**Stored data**
********************

(* ------------------------------------------------------------------ *)
(** ** Suggestions *)

(** X26. On an available store [coaching_agent] answers for exactly the
    identifiers [get_coaching] resolves: it raises 400 for a malformed
    one and 404 for an unknown one, and otherwise returns five
    suggestions, the third of which names the first five exams of the
    record joined by ", ", or "multiple exams" when that text is empty. *)
Theorem coaching_agent_outcomes :
  forall c coaching_id query,
    match get_coaching (Some c) coaching_id with
    | Return (_, d) =>
        exists r,
          coaching_agent (Some c) coaching_id query = Return r
          /\ List.length (AgentResponse.suggestions r) = 5
          /\ agent_exams d <> ""
          /\ nth_error (AgentResponse.suggestions r) 2
             = Some ("Look for photo galleries and infrastructure details if targeting "
                       ++ agent_exams d ++ ".")%string
          /\ (join ", " (firstn 5 (Coaching.exams d)) <> "" ->
              agent_exams d = join ", " (firstn 5 (Coaching.exams d)))
    | Raise (HTTPException code _) =>
        exists detail,
          coaching_agent (Some c) coaching_id query = Raise (HTTPException code detail)
          /\ (code = 400 \/ code = 404)%Z
    | Raise _ => False
    end.
Proof.
  intros c id query. unfold get_coaching, coaching_agent.
  pose proof (to_object_id_raises id) as Hv.
  destruct (to_object_id id) as [oid|e]; cbn [bind].
  - destruct (find_one_by_id c oid) as [[i d]|].
    + eexists. split; [reflexivity |]. cbn [AgentResponse.suggestions].
      split; [reflexivity |]. split; [| split; [reflexivity |]].
      * unfold agent_exams.
        destruct (join ", " (firstn 5 (Coaching.exams d))); simpl; discriminate.
      * unfold agent_exams.
        destruct (join ", " (firstn 5 (Coaching.exams d))); simpl; congruence.
    + eexists. split; [reflexivity | now right].
  - rewrite (Hv e eq_refl). eexists. split; [reflexivity | now left].
Qed.

(* ------------------------------------------------------------------ *)
(** ** Listing *)

Lemma split_on_single (sep : ascii) (x : string) :
  Regex.has_char sep x = false -> split_on sep x = [x].
Proof.
  induction x as [|a x IH]; [reflexivity |].
  rewrite has_char_cons. intros H. apply orb_false_iff in H. destruct H as [Ha Hx].
  cbn [split_on]. rewrite Ascii.eqb_sym, Ha, (IH Hx). reflexivity.
Qed.

Lemma split_on_sep (sep : ascii) (x t : string) :
  Regex.has_char sep x = false ->
  split_on sep (x ++ String sep t)%string = x :: split_on sep t.
Proof.
  induction x as [|a x IH]; intros H.
  - simpl. now rewrite Ascii.eqb_refl.
  - rewrite has_char_cons in H. apply orb_false_iff in H. destruct H as [Ha Hx].
    cbn [append split_on]. rewrite Ascii.eqb_sym, Ha, (IH Hx). reflexivity.
Qed.

Lemma split_on_join (l : list string) :
  l <> [] ->
  Forall (fun e => Regex.has_char "," e = false) l ->
  split_on "," (join "," l) = l.
Proof.
  induction l as [|x l IH]; intros Hne H; [congruence |].
  inversion_clear H as [|? ? Hx Hl].
  destruct l as [|y l]; [now apply split_on_single |].
  change (join "," (x :: y :: l)) with (x ++ String "," (join "," (y :: l)))%string.
  rewrite split_on_sep by exact Hx. f_equal. apply IH; [discriminate | exact Hl].
Qed.

Lemma truthy_nonempty (s : string) : s <> "" -> Py.truthy s = true.
Proof. destruct s; [congruence | reflexivity]. Qed.

(** X27. The exams of a listing request are the comma-separated pieces
    of the parameter, stripped, the blank ones dropped: none is empty and
    none has white space at either end.  A list of exam names that are
    not empty, stripped and free of commas, joined with commas, is read
    back unchanged. *)
Theorem parse_exams_clean_round_trip :
  (forall exams,
      Forall (fun e => e <> "" /\ Py.strip e = e) (parse_exams exams))
  /\ (forall l, Forall clean_exam l -> parse_exams (join "," l) = l).
Proof.
  split.
  - intros exams. unfold parse_exams. apply Forall_forall. intros e He.
    apply in_map_iff in He. destruct He as [e' [<- He']].
    apply filter_In in He'. destruct He' as [_ Ht].
    split; [| apply strip_idempotent].
    destruct (Py.strip e'); [discriminate | discriminate].
  - intros l Hl. unfold parse_exams.
    destruct l as [|x l]; [reflexivity |].
    rewrite split_on_join; [| discriminate |].
    + assert (Hf : filter (fun e => Py.truthy (Py.strip e)) (x :: l) = x :: l).
      { apply forallb_filter_id. apply forallb_forall. intros e He.
        rewrite Forall_forall in Hl. destruct (Hl e He) as [Hne [Hs _]].
        rewrite Hs. now apply truthy_nonempty. }
      rewrite Hf. rewrite <- (map_id (x :: l)) at 2. apply map_ext_in.
      intros e He. rewrite Forall_forall in Hl. now destruct (Hl e He) as [_ [Hs _]].
    + eapply Forall_impl; [| exact Hl]. intros e [_ [_ He]]. exact He.
Qed.

Section ListingFacts.

Variable env : Env.

Lemma compiles_ext (filt : Filter) (P Q : Coaching.t -> bool) :
  compiles env filt P -> (forall d, P d = Q d) -> compiles env filt Q.
Proof.
  intros [f [Hf Hp]] H. exists f. split; [exact Hf |].
  intros d. now rewrite Hp.
Qed.

Lemma compiles_snoc (filt : Filter) (cl : clause) (P Q : Coaching.t -> bool) :
  compiles env filt P ->
  (exists g, compile_clause env cl = Return g /\ forall d, g d = Q d) ->
  compiles env (filt ++ [cl]) (fun d => P d && Q d).
Proof.
  intros HP [g [Hg HQ]]. revert P HP.
  induction filt as [|a filt IH]; intros P [f [Hf Hp]];
    cbn [app compile_filter] in *.
  - injection Hf as <-. unfold compiles. cbn [compile_filter].
    rewrite Hg. cbn [bind]. eexists. split; [reflexivity |].
    intros d. cbv beta. rewrite HQ, <- Hp. now rewrite andb_true_r.
  - unfold compiles. cbn [compile_filter].
    destruct (compile_clause env a) as [fa|]; [| discriminate]. cbn [bind] in *.
    destruct (compile_filter env filt) as [ff|] eqn:Eff; [| discriminate].
    cbn [bind] in Hf. injection Hf as <-.
    assert (Hff : compiles env filt ff).
    { exists ff. split; [exact Eff | reflexivity]. }
    destruct (IH ff Hff) as [f' [Hf' Hp']].
    rewrite Hf'. cbn [bind]. eexists. split; [reflexivity |].
    intros d. cbv beta. rewrite Hp', <- Hp. now rewrite andb_assoc.
Qed.

Lemma compiles_with_city (p : ListQuery.t) (filt : Filter) (P : Coaching.t -> bool) :
  match ListQuery.city p with Some city => plain city = true | None => True end ->
  compiles env filt P ->
  compiles env (with_city p filt) (fun d => P d && city_criterion p d).
Proof.
  intros Hplain HP. unfold with_city, city_criterion.
  destruct (ListQuery.city p) as [city|].
  - destruct (Py.truthy city).
    + apply compiles_snoc; [exact HP |]. cbn [compile_clause compile_condition].
      rewrite (compile_plain _ _ Hplain). cbn [bind]. eexists. split; [reflexivity |].
      intros d. cbn. apply search_anchored_lit.
    + eapply compiles_ext; [exact HP |]. intros d. now rewrite andb_true_r.
  - eapply compiles_ext; [exact HP |]. intros d. now rewrite andb_true_r.
Qed.

Lemma compiles_with_status (p : ListQuery.t) (filt : Filter) (P : Coaching.t -> bool) :
  compiles env filt P ->
  compiles env (with_status p filt) (fun d => P d && status_criterion p d).
Proof.
  intros HP. unfold with_status, status_criterion.
  destruct (ListQuery.status p) as [status|].
  - destruct (Py.truthy status).
    + apply compiles_snoc; [exact HP |]. eexists. split; [reflexivity |].
      intros d. reflexivity.
    + eapply compiles_ext; [exact HP |]. intros d. now rewrite andb_true_r.
  - eapply compiles_ext; [exact HP |]. intros d. now rewrite andb_true_r.
Qed.

Lemma compiles_with_exams (p : ListQuery.t) (filt : Filter) (P : Coaching.t -> bool) :
  compiles env filt P ->
  compiles env (with_exams p filt) (fun d => P d && exams_criterion p d).
Proof.
  intros HP. unfold with_exams, exams_criterion.
  destruct (ListQuery.exams p) as [exams|].
  - destruct exams as [|a exams'] eqn:Ee.
    + eapply compiles_ext; [exact HP |]. intros d. now rewrite andb_true_r.
    + cbn [Py.truthy]. destruct (parse_exams (String a exams')) as [|e l].
      * eapply compiles_ext; [exact HP |]. intros d. now rewrite andb_true_r.
      * apply compiles_snoc; [exact HP |]. eexists. split; [reflexivity |].
        intros d. reflexivity.
  - eapply compiles_ext; [exact HP |]. intros d. now rewrite andb_true_r.
Qed.

Lemma compiles_with_size (p : ListQuery.t) (filt : Filter) (P : Coaching.t -> bool) :
  compiles env filt P ->
  compiles env (with_size p filt) (fun d => P d && size_criterion p d).
Proof.
  intros HP. unfold with_size, size_criterion.
  destruct (is_some (ListQuery.min_size p) || is_some (ListQuery.max_size p)).
  - apply compiles_snoc; [exact HP |]. eexists. split; [reflexivity |].
    intros d. reflexivity.
  - eapply compiles_ext; [exact HP |]. intros d. now rewrite andb_true_r.
Qed.

Lemma list_filter_without_q (p : ListQuery.t) :
  Py.truthy_opt (ListQuery.q p) = false ->
  list_filter p = with_size p (with_exams p (with_status p (with_city p []))).
Proof.
  intros Hq. unfold list_filter, with_size, with_exams, with_status, with_city.
  destruct (ListQuery.q p) as [q|]; [| reflexivity].
  simpl in Hq. now rewrite Hq.
Qed.

End ListingFacts.

(** X28. On a listing request without [q] whose city, if given, is
    plain, [list_coachings] does not raise and returns, in store order
    and each under the text of its identifier, exactly the records that
    meet every criterion given: the city up to case, the status exactly,
    all the exams listed, and a size present and within the inclusive
    bounds.  Empty parameters count as absent, a bound of 0 does not. *)
Theorem list_coachings_criteria :
  forall env c p,
    Py.truthy_opt (ListQuery.q p) = false ->
    match ListQuery.city p with Some city => plain city = true | None => True end ->
    list_coachings env c p
    = Return (map (fun x => (str_ObjectId (fst x), snd x))
                  (filter (fun x => listing_criteria p (snd x)) c)).
Proof.
  intros env c p Hq Hcity. unfold list_coachings, get_documents.
  rewrite (list_filter_without_q p Hq).
  assert (H0 : compiles env [] (fun _ => true)).
  { eexists. split; [reflexivity | reflexivity]. }
  pose proof (compiles_with_size env p _ _
                (compiles_with_exams env p _ _
                   (compiles_with_status env p _ _
                      (compiles_with_city env p _ _ Hcity H0)))) as [f [Hf Hp]].
  rewrite Hf. cbn [bind]. do 2 f_equal.
  apply filter_ext. intros x. rewrite Hp. unfold listing_criteria. reflexivity.
Qed.

(* ------------------------------------------------------------------ *)
(** ** Instances of the further properties *)

Lemma search_primary_selector_first_witness :
  let env := env_of_web other_unmatched web_two_domains in
  let query := "coaching institute Pune" in
  existsb (fun tg => is_http_href (Tag.get tg "href"))
          (select_result_a (parse_html env (search_url query))) = true
  /\ Forall (fun u => exists tg, In tg (parse_html env (search_url query))
                                 /\ Tag.name tg = "a"
                                 /\ In "result__a" (Tag.classes tg)
                                 /\ Tag.get tg "href" = Some u)
            (_ddg_search_urls env query 5).
Proof.
  intros env query. split; [reflexivity |].
  apply (search_primary_selector_first env query 5 200 (search_url query));
    reflexivity.
Defined.

Lemma store_apex_websites : NoDup (websites store_apex).
Proof. repeat constructor; simpl; tauto. Defined.

Lemma crawl_keeps_websites_distinct_witness :
  let env := env_of_web other_unmatched (web_aplus "https://aplusclasses.example.org/") in
  NoDup (websites store_apex)
  /\ match fst (crawl_and_ingest env (Some store_apex) crawl_delhi_1) with
     | Some c' => NoDup (websites c')
     | None => False
     end.
Proof.
  intros env. split; [exact store_apex_websites |].
  apply (crawl_keeps_websites_distinct env store_apex crawl_delhi_1).
  exact store_apex_websites.
Defined.

Lemma web_apex_names_plain :
  names_plain (env_of_web other_unmatched web_apex) "Delhi" []
    (fst (collect (_ddg_search_urls (env_of_web other_unmatched web_apex))
            "Delhi" [] 1)).
Proof.
  intros link Hin. vm_compute in Hin. destruct Hin as [<- | []]. reflexivity.
Defined.

Lemma crawl_twice_plain_witness :
  let env := env_of_web other_unmatched web_apex in
  let db1 := fst (crawl_and_ingest env (Some []) crawl_delhi_1) in
  db1 = Some [(0%N, lead_apex)]
  /\ crawl_and_ingest env db1 crawl_delhi_1
     = (db1, Return (CrawlResponse.mk true 0 1)).
Proof.
  intros env db1. split; [reflexivity |].
  apply (crawl_twice_plain env [] crawl_delhi_1);
    [reflexivity | reflexivity | exact web_apex_names_plain].
Defined.

Lemma lookup_existing_plain_iff_witness :
  let env := env_of_web other_unmatched [] in
  plain "Delhi" = true
  /\ plain (Coaching.name lead_apex) = true
  /\ exists r,
       lookup_existing env store_apex lead_apex "Delhi" = Return r /\
       (r <> None <->
        exists d, In d (docs store_apex) /\
          ((exists w, Coaching.website lead_apex = Some w /\ Py.truthy w = true
                      /\ Coaching.website d = Some w)
           \/ (caseless_match (Coaching.name lead_apex) (Coaching.name d) = true
               /\ caseless_match "Delhi" (Coaching.city d) = true))).
Proof.
  intros env. split; [reflexivity |]. split; [reflexivity |].
  apply (lookup_existing_plain_iff env "Delhi" eq_refl store_apex lead_apex eq_refl).
Defined.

********************

**WORK REQUEST**
For this exercise, repeat exactly the lines of the data above from the one with "rewrite (list_filter_without_q p Hq)." down to the one with "rewrite Hf. cbn [bind]. do 2 f_equal.", both end lines included.

**ANSWER TO THIS TASK**
  rewrite (list_filter_without_q p Hq).
  assert (H0 : compiles env [] (fun _ => true)).
  { eexists. split; [reflexivity | reflexivity]. }
  pose proof (compiles_with_size env p _ _
                (compiles_with_exams env p _ _
                   (compiles_with_status env p _ _
                      (compiles_with_city env p _ _ Hcity H0)))) as [f [Hf Hp]].
  rewrite Hf. cbn [bind]. do 2 f_equal.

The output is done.